■ TRY IT ■
Throughout the listing below, copy each line containing "that".

■ RECORDS SUPPLIED ■
......

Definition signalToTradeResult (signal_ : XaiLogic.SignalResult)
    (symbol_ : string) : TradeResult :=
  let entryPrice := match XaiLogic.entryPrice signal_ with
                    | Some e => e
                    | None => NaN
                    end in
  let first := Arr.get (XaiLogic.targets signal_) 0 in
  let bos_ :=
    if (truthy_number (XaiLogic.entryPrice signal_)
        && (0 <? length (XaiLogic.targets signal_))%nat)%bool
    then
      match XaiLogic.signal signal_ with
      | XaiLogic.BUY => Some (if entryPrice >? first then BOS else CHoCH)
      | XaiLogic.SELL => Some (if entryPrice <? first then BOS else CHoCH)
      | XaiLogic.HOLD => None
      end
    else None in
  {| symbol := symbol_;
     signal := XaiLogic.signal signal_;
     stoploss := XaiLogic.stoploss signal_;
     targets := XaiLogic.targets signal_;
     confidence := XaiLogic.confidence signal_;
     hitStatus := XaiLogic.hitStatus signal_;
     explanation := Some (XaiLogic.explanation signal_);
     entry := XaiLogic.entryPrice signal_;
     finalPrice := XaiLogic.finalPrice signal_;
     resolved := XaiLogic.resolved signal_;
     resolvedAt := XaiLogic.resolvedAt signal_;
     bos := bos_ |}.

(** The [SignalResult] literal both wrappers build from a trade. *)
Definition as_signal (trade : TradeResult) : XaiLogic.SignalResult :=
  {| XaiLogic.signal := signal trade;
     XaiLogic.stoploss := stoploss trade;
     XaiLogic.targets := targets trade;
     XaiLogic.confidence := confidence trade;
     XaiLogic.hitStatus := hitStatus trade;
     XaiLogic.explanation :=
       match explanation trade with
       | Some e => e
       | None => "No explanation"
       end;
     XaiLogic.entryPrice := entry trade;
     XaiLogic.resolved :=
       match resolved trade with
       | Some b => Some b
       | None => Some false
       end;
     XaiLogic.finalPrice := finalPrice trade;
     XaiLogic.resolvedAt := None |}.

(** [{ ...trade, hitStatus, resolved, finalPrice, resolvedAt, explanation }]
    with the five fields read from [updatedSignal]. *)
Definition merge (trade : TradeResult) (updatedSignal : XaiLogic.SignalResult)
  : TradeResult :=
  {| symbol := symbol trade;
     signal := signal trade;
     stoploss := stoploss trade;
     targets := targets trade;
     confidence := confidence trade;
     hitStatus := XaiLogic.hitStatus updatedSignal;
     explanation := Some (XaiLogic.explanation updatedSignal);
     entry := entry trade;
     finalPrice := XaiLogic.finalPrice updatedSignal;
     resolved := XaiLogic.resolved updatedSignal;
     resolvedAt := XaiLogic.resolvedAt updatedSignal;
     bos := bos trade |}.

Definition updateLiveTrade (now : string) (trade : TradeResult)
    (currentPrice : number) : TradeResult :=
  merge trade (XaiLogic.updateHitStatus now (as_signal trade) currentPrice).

......

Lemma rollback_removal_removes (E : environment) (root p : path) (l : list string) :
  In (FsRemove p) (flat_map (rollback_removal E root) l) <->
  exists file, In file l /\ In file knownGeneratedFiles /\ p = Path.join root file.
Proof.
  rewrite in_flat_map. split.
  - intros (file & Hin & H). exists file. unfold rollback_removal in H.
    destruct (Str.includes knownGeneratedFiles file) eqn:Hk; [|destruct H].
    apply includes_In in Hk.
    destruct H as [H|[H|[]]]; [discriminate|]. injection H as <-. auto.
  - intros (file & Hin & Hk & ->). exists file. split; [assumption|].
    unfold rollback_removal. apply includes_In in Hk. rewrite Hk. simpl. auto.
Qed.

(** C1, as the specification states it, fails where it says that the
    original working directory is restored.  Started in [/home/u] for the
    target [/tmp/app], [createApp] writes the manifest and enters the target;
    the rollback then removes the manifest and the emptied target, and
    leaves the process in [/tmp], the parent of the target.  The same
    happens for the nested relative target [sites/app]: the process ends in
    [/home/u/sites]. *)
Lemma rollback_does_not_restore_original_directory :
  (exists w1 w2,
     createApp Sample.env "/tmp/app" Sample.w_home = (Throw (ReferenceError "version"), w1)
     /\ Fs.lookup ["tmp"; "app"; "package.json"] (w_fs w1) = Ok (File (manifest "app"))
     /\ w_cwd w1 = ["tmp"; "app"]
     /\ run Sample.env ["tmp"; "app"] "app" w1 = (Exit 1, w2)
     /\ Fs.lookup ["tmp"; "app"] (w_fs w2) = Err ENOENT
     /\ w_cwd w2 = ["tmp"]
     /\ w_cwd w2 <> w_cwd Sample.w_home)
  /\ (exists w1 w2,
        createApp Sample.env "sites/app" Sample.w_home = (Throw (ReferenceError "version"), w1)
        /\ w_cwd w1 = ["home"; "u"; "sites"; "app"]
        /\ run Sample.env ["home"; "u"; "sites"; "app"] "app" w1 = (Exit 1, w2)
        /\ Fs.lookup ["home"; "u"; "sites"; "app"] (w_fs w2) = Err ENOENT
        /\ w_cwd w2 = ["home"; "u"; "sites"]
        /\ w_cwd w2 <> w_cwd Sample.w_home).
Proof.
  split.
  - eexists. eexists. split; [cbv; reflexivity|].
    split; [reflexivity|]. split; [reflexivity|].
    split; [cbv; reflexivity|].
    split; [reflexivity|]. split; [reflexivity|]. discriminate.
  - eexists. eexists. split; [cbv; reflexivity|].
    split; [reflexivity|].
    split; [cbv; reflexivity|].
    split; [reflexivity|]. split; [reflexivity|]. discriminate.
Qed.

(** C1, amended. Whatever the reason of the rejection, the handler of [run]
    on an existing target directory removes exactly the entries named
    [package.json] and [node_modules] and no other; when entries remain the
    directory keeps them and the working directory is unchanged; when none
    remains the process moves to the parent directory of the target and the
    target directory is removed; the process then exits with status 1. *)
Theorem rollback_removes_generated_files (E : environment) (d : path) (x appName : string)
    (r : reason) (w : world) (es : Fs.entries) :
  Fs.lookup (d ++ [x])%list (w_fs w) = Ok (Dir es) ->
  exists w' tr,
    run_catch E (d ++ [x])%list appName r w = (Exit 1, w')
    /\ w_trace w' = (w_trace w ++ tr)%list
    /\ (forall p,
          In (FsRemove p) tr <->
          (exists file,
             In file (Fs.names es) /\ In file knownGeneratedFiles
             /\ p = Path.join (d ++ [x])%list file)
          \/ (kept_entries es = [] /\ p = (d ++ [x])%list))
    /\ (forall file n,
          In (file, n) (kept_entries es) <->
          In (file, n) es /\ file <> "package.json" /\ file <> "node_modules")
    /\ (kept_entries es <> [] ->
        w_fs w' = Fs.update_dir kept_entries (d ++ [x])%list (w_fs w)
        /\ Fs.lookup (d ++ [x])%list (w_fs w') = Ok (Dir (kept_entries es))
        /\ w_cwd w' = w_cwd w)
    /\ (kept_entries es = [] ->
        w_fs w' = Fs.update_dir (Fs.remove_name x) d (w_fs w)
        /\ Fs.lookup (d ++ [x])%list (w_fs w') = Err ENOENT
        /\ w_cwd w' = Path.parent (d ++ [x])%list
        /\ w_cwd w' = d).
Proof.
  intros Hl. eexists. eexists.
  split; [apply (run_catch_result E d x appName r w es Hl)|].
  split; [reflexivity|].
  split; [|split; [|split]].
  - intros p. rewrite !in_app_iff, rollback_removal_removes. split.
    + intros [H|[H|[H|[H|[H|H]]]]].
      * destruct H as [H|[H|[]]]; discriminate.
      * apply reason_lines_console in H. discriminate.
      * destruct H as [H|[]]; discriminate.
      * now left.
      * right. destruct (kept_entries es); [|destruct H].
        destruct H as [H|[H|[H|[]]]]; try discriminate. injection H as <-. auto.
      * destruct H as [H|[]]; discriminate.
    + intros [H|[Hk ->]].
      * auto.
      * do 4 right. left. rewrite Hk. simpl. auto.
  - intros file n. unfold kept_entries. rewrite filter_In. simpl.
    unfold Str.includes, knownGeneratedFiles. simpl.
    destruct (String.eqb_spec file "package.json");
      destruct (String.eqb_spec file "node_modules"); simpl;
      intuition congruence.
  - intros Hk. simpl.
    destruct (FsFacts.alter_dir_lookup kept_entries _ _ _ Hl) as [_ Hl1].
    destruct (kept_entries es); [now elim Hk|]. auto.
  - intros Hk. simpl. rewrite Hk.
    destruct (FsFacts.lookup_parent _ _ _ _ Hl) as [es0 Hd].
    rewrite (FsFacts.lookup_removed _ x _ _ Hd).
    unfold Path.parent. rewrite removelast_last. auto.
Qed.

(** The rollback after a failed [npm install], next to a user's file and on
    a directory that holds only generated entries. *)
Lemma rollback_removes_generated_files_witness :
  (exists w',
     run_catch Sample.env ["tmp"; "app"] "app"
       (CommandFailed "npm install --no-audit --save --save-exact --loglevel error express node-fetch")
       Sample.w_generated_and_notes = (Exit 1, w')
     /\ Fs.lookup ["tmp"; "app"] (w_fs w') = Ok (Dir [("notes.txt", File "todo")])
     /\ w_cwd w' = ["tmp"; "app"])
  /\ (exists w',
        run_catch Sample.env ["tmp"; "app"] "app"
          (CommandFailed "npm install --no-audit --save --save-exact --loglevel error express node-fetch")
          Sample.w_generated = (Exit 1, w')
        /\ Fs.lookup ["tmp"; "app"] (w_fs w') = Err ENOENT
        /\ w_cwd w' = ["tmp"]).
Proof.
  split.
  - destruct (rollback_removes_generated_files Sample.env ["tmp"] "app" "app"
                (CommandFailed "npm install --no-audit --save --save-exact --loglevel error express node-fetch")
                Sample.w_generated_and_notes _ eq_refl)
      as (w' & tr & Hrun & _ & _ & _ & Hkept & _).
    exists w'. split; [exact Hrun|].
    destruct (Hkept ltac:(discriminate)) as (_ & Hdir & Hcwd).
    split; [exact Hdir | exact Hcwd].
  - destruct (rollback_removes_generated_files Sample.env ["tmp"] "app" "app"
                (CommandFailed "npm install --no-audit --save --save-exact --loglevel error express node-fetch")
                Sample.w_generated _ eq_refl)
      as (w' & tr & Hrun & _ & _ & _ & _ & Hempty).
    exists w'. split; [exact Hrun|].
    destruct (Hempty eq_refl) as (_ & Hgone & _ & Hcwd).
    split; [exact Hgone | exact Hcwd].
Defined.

......

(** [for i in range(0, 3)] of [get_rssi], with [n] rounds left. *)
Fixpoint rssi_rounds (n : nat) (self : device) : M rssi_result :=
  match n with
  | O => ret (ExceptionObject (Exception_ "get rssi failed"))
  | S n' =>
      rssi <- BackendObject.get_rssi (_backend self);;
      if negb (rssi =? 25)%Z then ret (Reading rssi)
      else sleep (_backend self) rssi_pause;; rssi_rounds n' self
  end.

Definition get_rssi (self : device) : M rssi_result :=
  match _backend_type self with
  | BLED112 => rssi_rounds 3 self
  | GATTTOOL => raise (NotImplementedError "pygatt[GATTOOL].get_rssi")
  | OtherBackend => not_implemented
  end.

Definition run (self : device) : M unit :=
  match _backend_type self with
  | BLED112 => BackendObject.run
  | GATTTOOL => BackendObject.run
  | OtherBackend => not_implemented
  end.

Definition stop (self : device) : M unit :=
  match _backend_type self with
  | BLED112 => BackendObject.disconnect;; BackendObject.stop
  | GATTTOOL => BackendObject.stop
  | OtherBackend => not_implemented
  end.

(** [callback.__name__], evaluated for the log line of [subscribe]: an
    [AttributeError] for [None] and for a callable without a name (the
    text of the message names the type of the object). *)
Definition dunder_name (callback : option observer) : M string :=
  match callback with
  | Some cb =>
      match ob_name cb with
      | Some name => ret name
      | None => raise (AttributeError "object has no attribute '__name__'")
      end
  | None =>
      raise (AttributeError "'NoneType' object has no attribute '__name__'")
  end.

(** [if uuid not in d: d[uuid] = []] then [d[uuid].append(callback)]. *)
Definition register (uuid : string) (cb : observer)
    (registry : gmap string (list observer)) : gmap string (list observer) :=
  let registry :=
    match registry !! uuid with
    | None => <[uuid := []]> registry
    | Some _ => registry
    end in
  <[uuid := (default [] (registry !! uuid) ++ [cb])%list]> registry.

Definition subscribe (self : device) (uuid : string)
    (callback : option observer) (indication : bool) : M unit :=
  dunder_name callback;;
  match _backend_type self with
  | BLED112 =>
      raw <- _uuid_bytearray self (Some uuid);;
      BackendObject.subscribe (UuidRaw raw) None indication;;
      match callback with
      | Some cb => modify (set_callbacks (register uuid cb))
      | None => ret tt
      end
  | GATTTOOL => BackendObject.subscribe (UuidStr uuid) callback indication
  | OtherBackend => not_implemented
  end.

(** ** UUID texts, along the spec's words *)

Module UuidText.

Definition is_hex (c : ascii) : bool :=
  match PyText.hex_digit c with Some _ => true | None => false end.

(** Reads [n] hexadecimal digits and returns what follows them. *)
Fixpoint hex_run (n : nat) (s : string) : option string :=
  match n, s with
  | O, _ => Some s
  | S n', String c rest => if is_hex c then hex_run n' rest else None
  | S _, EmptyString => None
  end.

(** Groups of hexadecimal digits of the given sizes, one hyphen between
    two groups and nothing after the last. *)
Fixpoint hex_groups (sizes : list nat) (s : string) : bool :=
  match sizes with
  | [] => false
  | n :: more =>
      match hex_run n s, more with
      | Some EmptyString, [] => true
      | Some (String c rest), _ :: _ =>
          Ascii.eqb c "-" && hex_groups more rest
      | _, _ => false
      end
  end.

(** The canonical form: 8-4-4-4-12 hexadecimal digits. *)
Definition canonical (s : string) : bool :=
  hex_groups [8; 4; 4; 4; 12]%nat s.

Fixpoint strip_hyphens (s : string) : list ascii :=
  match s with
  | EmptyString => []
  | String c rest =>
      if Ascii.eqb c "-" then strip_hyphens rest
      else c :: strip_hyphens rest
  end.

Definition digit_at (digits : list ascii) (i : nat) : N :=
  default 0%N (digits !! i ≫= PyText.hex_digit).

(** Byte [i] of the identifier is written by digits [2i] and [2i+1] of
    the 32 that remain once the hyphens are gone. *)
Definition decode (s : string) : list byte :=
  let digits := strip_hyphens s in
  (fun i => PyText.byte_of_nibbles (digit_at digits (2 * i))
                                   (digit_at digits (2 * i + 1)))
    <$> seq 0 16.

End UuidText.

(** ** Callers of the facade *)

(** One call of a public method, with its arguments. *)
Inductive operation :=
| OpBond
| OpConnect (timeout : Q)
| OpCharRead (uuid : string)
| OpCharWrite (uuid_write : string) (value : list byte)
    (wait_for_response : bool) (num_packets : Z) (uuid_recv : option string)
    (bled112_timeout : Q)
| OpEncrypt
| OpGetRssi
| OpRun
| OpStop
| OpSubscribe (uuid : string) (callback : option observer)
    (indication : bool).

......

■ RESULT OF THIS TASK ■
(** C1, as the specification states it, fails where it says that the
    a directory that holds only generated entries. *)
    the 32 that remain once the hyphens are gone. *)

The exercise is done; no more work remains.